To five year old Jack, the entire world is Room.  Since the moment of his birth in Room, he has never, even for a second, been outside.  He knows nothing but what is found in Room, which includes his young mother , who is also kept locked up in Room.  Jack sees television shows, reads books, and learns a variety of things from his mother.  But to Jack “real” is only what exists in Room; everything else is pretend or imaginary.

Jack and his mother are not victims of some rare auto-immune disease that keeps them locked away from the germ infested world “outside”.  They are victims of a man Jack refers to as “Old Nick” who comes each night to visit his mother.  Although Old Nick knows of Jack’s existence, Jack’s mother feels it is best to have her son be out of sight in a closet when Old Nick comes to call.  Their very existence depends on Old Nick, to give them food, heat, water, electricity, clothing, and any other basic necessity they might need.  Old Nick doles these necessities out grudgingly, expecting warm gratitude from his captives.

It is obvious from the very beginning of Room that Jack’s mother is coming to the end of her rope.  She has been a captive in Room for seven  years and although she tries desperately to make Jack’s life “normal”, she knows it is only a matter of time before Jack will begin to insist on explanations to questions she dare not answer

 

Room raises the question:  how do we know what we know?  If our lives are narrowed to a space of  11 square  feet ,and we are never allowed beyond those small confines, how much can we really comprehend, outside of our actual experiences?  Though Jack’s mother understands the horror of their confinement, at five years old, having known nothing else, their prison seems “normal “ to Jack.
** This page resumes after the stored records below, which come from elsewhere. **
(** The state of a server right after [Make]. *)
Definition boot_state (n : nat) (i : Z) (ps : Persister) (t v : Z) (L : list (LogEntry C))
    (index : Z) (snap : list byte) : Raft C :=
  mkRaft n ps i false t FOLLOWER v true true false L index index (replicate n 0)
    (replicate n 0) index snap index false ∅.

Lemma Make_boot n i ps t v L index :
  booted ps = (t, v, L) → snap_ok index (ps_snapshot ps) →
  Make n i ps = Ret (boot_state n i ps t v L index (ps_snapshot ps)).
Proof.
  intros Hb Hsnap. unfold Make. rewrite readPersist_booted, Hb by done.
  unfold readSnapShot, ReadSnapshot. rewrite clone_id.
  destruct Hsnap as [[-> ->]|[Hne (p & Hdec)]]; [done|].
  destruct (zlen _ <? 1) eqn:Hlen.
  { destruct (ps_snapshot ps); [done|rewrite length_cons in Hlen; zlia]. }
  by rewrite Hdec.
Qed.

Lemma boot_live n i ps t v L index snap : live (boot_state n i ps t v L index snap).
Proof. by split_and!. Qed.

Lemma boot_wf n i ps t v L index snap :
  0 ≤ i < Z.of_nat n → 0 ≤ t → L ≠ [] → terms_sorted L → terms_le t L → 0 ≤ index →
  snap_ok index snap → wf (boot_state n i ps t v L index snap).
Proof. intros. constructor; simpl; rewrite ?length_replicate; done. Qed.

Lemma boot_durable n i ps t v L index :
  booted ps = (t, v, L) → durable (boot_state n i ps t v L index (ps_snapshot ps)).
Proof. intros Hb. exists t, v. simpl. split_and!; [done|done|done|done|lia]. Qed.

(** A server restarted from its disk has the log and the snapshot it had,
    and a term and a vote consistent with its past. *)
Lemma Make_recovers rf :
  wf rf → durable rf → disk_ok rf →
  ∃ t v, booted (persister rf) = (t, v, Logs rf) ∧
    vote_le (boot_state (peers rf) (me rf) (persister rf) t v (Logs rf)
               (lastIncludedIndex rf) (snapshot rf)) rf ∧
    Make (peers rf) (me rf) (persister rf) =
      Ret (boot_state (peers rf) (me rf) (persister rf) t v (Logs rf)
             (lastIncludedIndex rf) (snapshot rf)) ∧
    wf (boot_state (peers rf) (me rf) (persister rf) t v (Logs rf)
          (lastIncludedIndex rf) (snapshot rf)) ∧
    durable (boot_state (peers rf) (me rf) (persister rf) t v (Logs rf)
               (lastIncludedIndex rf) (snapshot rf)).
Proof.
  intros Hwf (t & v & Hb & Hs & Ht & Heq & Hlt) Hd. unfold disk_ok in Hd. rewrite Hb in Hd.
  destruct Hd as [Ht0 Hle]. exists t, v. rewrite <-Hs. split_and!; [done| | | |].
  - unfold vote_le. simpl. destruct (decide (t = CurrentTerm rf)) as [Hteq|]; [|left; lia].
    right. split; [done|left; by apply Heq].
  - apply Make_boot; [done|]. rewrite Hs. apply Hwf.
  - apply boot_wf; try done; try apply Hwf. rewrite Hs. apply Hwf.
  - by apply boot_durable.
Qed.

Lemma Make_fresh n i :
  0 ≤ i < Z.of_nat n →
  ∃ rf, Make (C := C) n i MakePersister = Ret rf ∧ wf rf ∧ durable rf ∧ disk_ok rf ∧ live rf ∧
    rf = boot_state n i MakePersister 0 Unvote [zeroEntry] 0 [].
Proof.
  intros Hi. eexists. split_and!; [apply (Make_boot n i MakePersister 0 Unvote [zeroEntry] 0)| | | | |done].
  - done.
  - by left.
  - apply boot_wf; try done; [apply terms_sorted_singleton|by apply terms_le_singleton|by left].
  - by apply (boot_durable n i MakePersister).
  - unfold disk_ok, booted. simpl. split; [lia|by apply terms_le_singleton].
  - apply boot_live.
Qed.

(** *** Runs of a server on its own *)

Definition valid_run : Raft C → Raft C → Prop :=
  rtc (λ rf rf', ∃ ev, valid_event ev rf ∧ step ev rf = Ret rf').

Lemma valid_run_keeps rf rf' :
  valid_run rf rf' → wf rf → disk_ok rf → wf rf' ∧ disk_ok rf' ∧ evolves rf rf'.
Proof.
  induction 1 as [rf|rf rf1 rf' (ev & Hv & Hret) _ IH]; intros Hwf Hd; [done|].
  destruct (step_safe ev rf Hwf Hv) as (rf2 & Hret' & Hwf1).
  rewrite Hret in Hret'. simplify_eq.
  destruct IH as (? & ? & ?); [done|eapply disk_ok_step; [by eapply step_disk|done..]|].
  split_and!; [done..|]. etrans; [by eapply step_evolves|done].
Qed.

(** The Raft of server [i] of [n] servers, however often it was started again
    from its own disk. *)
Inductive lived (n : nat) (i : Z) : Raft C → Prop :=
  | lived_fresh rf : Make n i MakePersister = Ret rf → lived n i rf
  | lived_run rf rf' : lived n i rf → valid_run rf rf' → lived n i rf'
  | lived_again rf rf' : lived n i rf → Make n i (persister rf) = Ret rf' → lived n i rf'.

Lemma lived_keeps n i rf :
  0 ≤ i < Z.of_nat n → lived n i rf → wf rf ∧ durable rf ∧ disk_ok rf ∧ peers rf = n ∧ me rf = i.
Proof.
  intros Hi. induction 1 as [rf Hmake|rf rf' _ (Hwf & Hdur & Hd & Hpe & Hme) Hrun|rf rf' _ (Hwf & Hdur & Hd & Hpe & Hme) Hmake].
  - destruct (Make_fresh n i Hi) as (rf1 & Hrf & ? & ? & ? & _ & Heq).
    assert (rf1 = rf) as -> by congruence. by split_and!; [..|rewrite Heq|rewrite Heq].
  - destruct (valid_run_keeps _ _ Hrun Hwf Hd) as (? & ? & [Hpe' Hme' _ Hdur' _]).
    split_and!; [done|by apply Hdur'|done|by rewrite Hpe'|by rewrite Hme'].
  - destruct (Make_recovers rf Hwf Hdur Hd) as (t & v & Hb & _ & Hret & Hwf' & Hdur').
    rewrite Hpe, Hme in *. rewrite Hmake in Hret. injection Hret as ->. by split_and!.
Qed.

Lemma valid_run_make n i rf0 rf :
  0 ≤ i < Z.of_nat n → Make n i MakePersister = Ret rf0 → valid_run rf0 rf →
  wf rf ∧ durable rf ∧ disk_ok rf ∧ peers rf = n ∧ me rf = i.
Proof.
  intros Hi Hmake Hrun. destruct (Make_fresh n i Hi) as (? & Hrf & Hwf0 & Hdur0 & Hd0 & _ & Heq).
  rewrite Hmake in Hrf. injection Hrf as <-.
  destruct (valid_run_keeps _ _ Hrun Hwf0 Hd0) as (Hwf & Hd & [Hpe Hme _ Hdur _]).
  split_and!; [done|by apply Hdur|done|by rewrite Hpe, Heq|by rewrite Hme, Heq].
Qed.
End evolve.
Even in this seemingly bleak situation, there lurks the slimmest chance for escape.  But it will all depend on little Jack whose courage and resourcefulness will be tested to the limit in a dangerous game of hide and seek.

This is a book to race through with pounding heart and bated breath, hoping against hope that it will work out for Jack.  And in a final unpredictable twist, it may be that the world outside Room is not what a little boy might hope for.